* _THE PROBLEM_:
Copy all lines in the data that contain the string "GetTopicSubscribersUseCase".

-- RECORDS follows --

(** With a resolver whose answers do not depend on the calls made before,
    each topic contributes what the resolver answers for it. *)
Lemma execute_stable_run TOPIC ERROR CODE this command w :
  (forall h1 h2 lookup,
      GetTopicSubscribersUseCase.execute
        (MapTriggerRecipients.getTopicSubscribers this) h1 lookup
      = GetTopicSubscribersUseCase.execute
          (MapTriggerRecipients.getTopicSubscribers this) h2 lookup) ->
  fst (MapTriggerRecipients.execute TOPIC ERROR CODE this command w)
  = Normal
      (MapTriggerRecipients.findSubscribers TOPIC
         (asList (MapTriggerRecipientsCommand.recipients command))
       ++ flat_map
            (fun topic =>
               contribution
                 (GetTopicSubscribersUseCase.execute
                    (MapTriggerRecipients.getTopicSubscribers this) []
                    (commandOf
                       (MapTriggerRecipientsCommand.environmentId command)
                       (MapTriggerRecipientsCommand.organizationId command)
                       (MapTriggerRecipientsCommand.userId command) topic)))
            (MapTriggerRecipients.findTopics TOPIC
               (asList (MapTriggerRecipientsCommand.recipients command)))).
Proof.
  intros Hstable.
  pose proof (execute_run TOPIC ERROR CODE this command w) as H.
  cbn zeta in H. destruct H as (Hr & _).
  rewrite Hr, (answers_stable _ _ Hstable).
  rewrite !flat_map_concat_map, !map_map. reflexivity.
Qed.

(** X14 — with a resolver whose answers do not depend on the calls made
    before, the result of [execute] is the mapped directs followed, topic by
    topic in input order, by what the resolver answers for that topic — the
    same in every world, so resolving twice gives the same list. *)
Theorem stable_resolver_same_result TOPIC ERROR CODE this command w :
  let resolver := MapTriggerRecipients.getTopicSubscribers this in
  (forall h1 h2 lookup,
      GetTopicSubscribersUseCase.execute resolver h1 lookup
      = GetTopicSubscribersUseCase.execute resolver h2 lookup) ->
  let recipients := asList (MapTriggerRecipientsCommand.recipients command) in
  let cmd :=
    commandOf (MapTriggerRecipientsCommand.environmentId command)
              (MapTriggerRecipientsCommand.organizationId command)
              (MapTriggerRecipientsCommand.userId command) in
  let r := MapTriggerRecipients.execute TOPIC ERROR CODE this command w in
  fst r
  = Normal
      (MapTriggerRecipients.findSubscribers TOPIC recipients
       ++ flat_map
            (fun topic =>
               contribution
                 (GetTopicSubscribersUseCase.execute resolver [] (cmd topic)))
            (MapTriggerRecipients.findTopics TOPIC recipients))
  /\ fst (MapTriggerRecipients.execute TOPIC ERROR CODE this command (snd r))
     = fst r.
Proof.
  cbn zeta. intros Hstable.
  split.
  - now apply execute_stable_run.
  - now rewrite !execute_stable_run.
Qed.

(** X17 — with such a resolver, a topic whose lookup is rejected counts
    as if it had not been listed: the result is the one for the recipients
    without it, so the entries of its neighbours neither move nor repeat. *)
Theorem failed_topic_counts_as_absent
    TOPIC ERROR CODE this command (before : list Js.value) (topic : Js.value)
    (after : list Js.value) (error : Js.value) (w w' : World) :
  let resolver := MapTriggerRecipients.getTopicSubscribers this in
  (forall h1 h2 lookup,
      GetTopicSubscribersUseCase.execute resolver h1 lookup
      = GetTopicSubscribersUseCase.execute resolver h2 lookup) ->
  MapTriggerRecipients.isTopic TOPIC topic = true ->
  GetTopicSubscribersUseCase.execute resolver []
    (commandOf (MapTriggerRecipientsCommand.environmentId command)
               (MapTriggerRecipientsCommand.organizationId command)
               (MapTriggerRecipientsCommand.userId command) topic)
  = Throw error ->
  fst (MapTriggerRecipients.execute TOPIC ERROR CODE this
         (withRecipients command (Js.Arr (before ++ topic :: after))) w)
  = fst (MapTriggerRecipients.execute TOPIC ERROR CODE this
           (withRecipients command (Js.Arr (before ++ after))) w').
Proof.
  cbn zeta. intros Hstable Htopic Hfail.
  rewrite !execute_stable_run by exact Hstable.
  cbn [withRecipients MapTriggerRecipientsCommand.recipients
       MapTriggerRecipientsCommand.environmentId
       MapTriggerRecipientsCommand.organizationId
       MapTriggerRecipientsCommand.userId asList].
  unfold MapTriggerRecipients.findSubscribers, MapTriggerRecipients.findTopics.
  rewrite !filter_app. cbn [filter].
  rewrite isNotTopic_negb_isTopic, Htopic. cbn [negb].
  rewrite !flat_map_app. cbn [flat_map]. rewrite Hfail. reflexivity.
Qed.

(** X18 — [execute] sees the recipients only through their two
    sub-lists: recipient lists with the same directs in the same order and
    the same topics in the same order are resolved alike, call for call. *)
Theorem execute_depends_on_partition
    TOPIC ERROR CODE this command (first second : list Js.value) :
  filter (MapTriggerRecipients.isNotTopic TOPIC) first
  = filter (MapTriggerRecipients.isNotTopic TOPIC) second ->
  MapTriggerRecipients.findTopics TOPIC first
  = MapTriggerRecipients.findTopics TOPIC second ->
  MapTriggerRecipients.execute TOPIC ERROR CODE this
    (withRecipients command (Js.Arr first))
  = MapTriggerRecipients.execute TOPIC ERROR CODE this
      (withRecipients command (Js.Arr second)).
Proof.
  intros Hdirects Htopics.
  rewrite !execute_asList. cbn zeta.
  cbn [withRecipients MapTriggerRecipientsCommand.recipients
       MapTriggerRecipientsCommand.transactionId
       MapTriggerRecipientsCommand.environmentId
       MapTriggerRecipientsCommand.organizationId
       MapTriggerRecipientsCommand.userId asList].
  unfold MapTriggerRecipients.getSubscribersFromAllTopics,
         MapTriggerRecipients.findSubscribers.
  now rewrite Hdirects, Htopics.
Qed.

(** ** Further properties of the two triggers *)

Lemma or_object_truthy (value : Js.value) :
  Js.truthy (Js.or value (Js.Obj [])) = true.
Proof.
  unfold Js.or. destruct (Js.truthy value) eqn:H; [exact H | reflexivity].
Qed.

Lemma mapSubscribers_no_bare_id (values : list Js.value) :
  forallb (fun entry => negb (Js.isString entry))
          (EventsController.mapSubscribers values) = true.
Proof.
  apply forallb_forall. intros entry Hin.
  unfold EventsController.mapSubscribers in Hin.
  apply in_map_iff in Hin. destruct Hin as (value & <- & _).
  destruct value; reflexivity.
Qed.

Lemma mapActor_never_bare_id (actor : Js.value) :
  Js.isString (EventsController.mapActor actor) = false.
Proof.
  unfold EventsController.mapActor.
  destruct (Js.truthy actor); [| reflexivity].
  destruct actor; reflexivity.
Qed.
(** * STATESTUDIO replay engine and VisualState schema: a shallow embedding

    The development follows the TypeScript sources:
    - [hooks/useReplayPlayer.ts]  : [clamp], [findFrameIndex], the playback clock;
    - [hooks/useReplayEpisode.ts] : episode loading and duration reconciliation;
    - [lib/api/replayApi.ts]      : [ReplayFrame], [ReplayEpisode];
    - [lib/visualState.ts]        : the zod schema and the normalisers;
    - [components/visual/damp.ts] and [smoothValue] : exponential smoothing.

    JavaScript numbers are modelled by the type [number] below: the three
    special values NaN, -Infinity, +Infinity and the finite values, the latter
    as rationals.  Comparisons are exact; arithmetic on finite values is not
    rounded and does not overflow; the two signed zeros are identified. *)

From Stdlib Require Import ZArith QArith Qminmax Qround Bool List String Lia Lqa.
From Stdlib Require Import Sorting Permutation.
From Stdlib Require Reals.
Import ListNotations.

Set Implicit Arguments.
Set Warnings "-register-all".
Open Scope string_scope.
Open Scope list_scope.
Open Scope Q_scope.

(* ================================================================= *)
(** ** JavaScript numbers *)

Inductive number : Type :=
| NaN
| NegInf
| PosInf
| Fin (q : Q).

Definition Qlt_bool (p q : Q) : bool := negb (Qle_bool q p).

(** [a < b] *)
Definition lt (a b : number) : bool :=
  match a, b with
  | NaN, _ | _, NaN => false
  | NegInf, NegInf => false
  | NegInf, _ => true
  | PosInf, _ => false
  | Fin _, NegInf => false
  | Fin _, PosInf => true
  | Fin p, Fin q => Qlt_bool p q
  end.

(** [a <= b] *)
Definition le (a b : number) : bool :=
  match a, b with
  | NaN, _ | _, NaN => false
  | NegInf, _ => true
  | PosInf, PosInf => true
  | PosInf, _ => false
  | Fin _, NegInf => false
  | Fin _, PosInf => true
  | Fin p, Fin q => Qle_bool p q
  end.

-- RECORDS concluded --

* _EXERCISE RESULT_:
      GetTopicSubscribersUseCase.execute
      = GetTopicSubscribersUseCase.execute
                 (GetTopicSubscribersUseCase.execute
      GetTopicSubscribersUseCase.execute resolver h1 lookup
      = GetTopicSubscribersUseCase.execute resolver h2 lookup) ->
                 (GetTopicSubscribersUseCase.execute resolver [] (cmd topic)))
      GetTopicSubscribersUseCase.execute resolver h1 lookup
      = GetTopicSubscribersUseCase.execute resolver h2 lookup) ->
  GetTopicSubscribersUseCase.execute resolver []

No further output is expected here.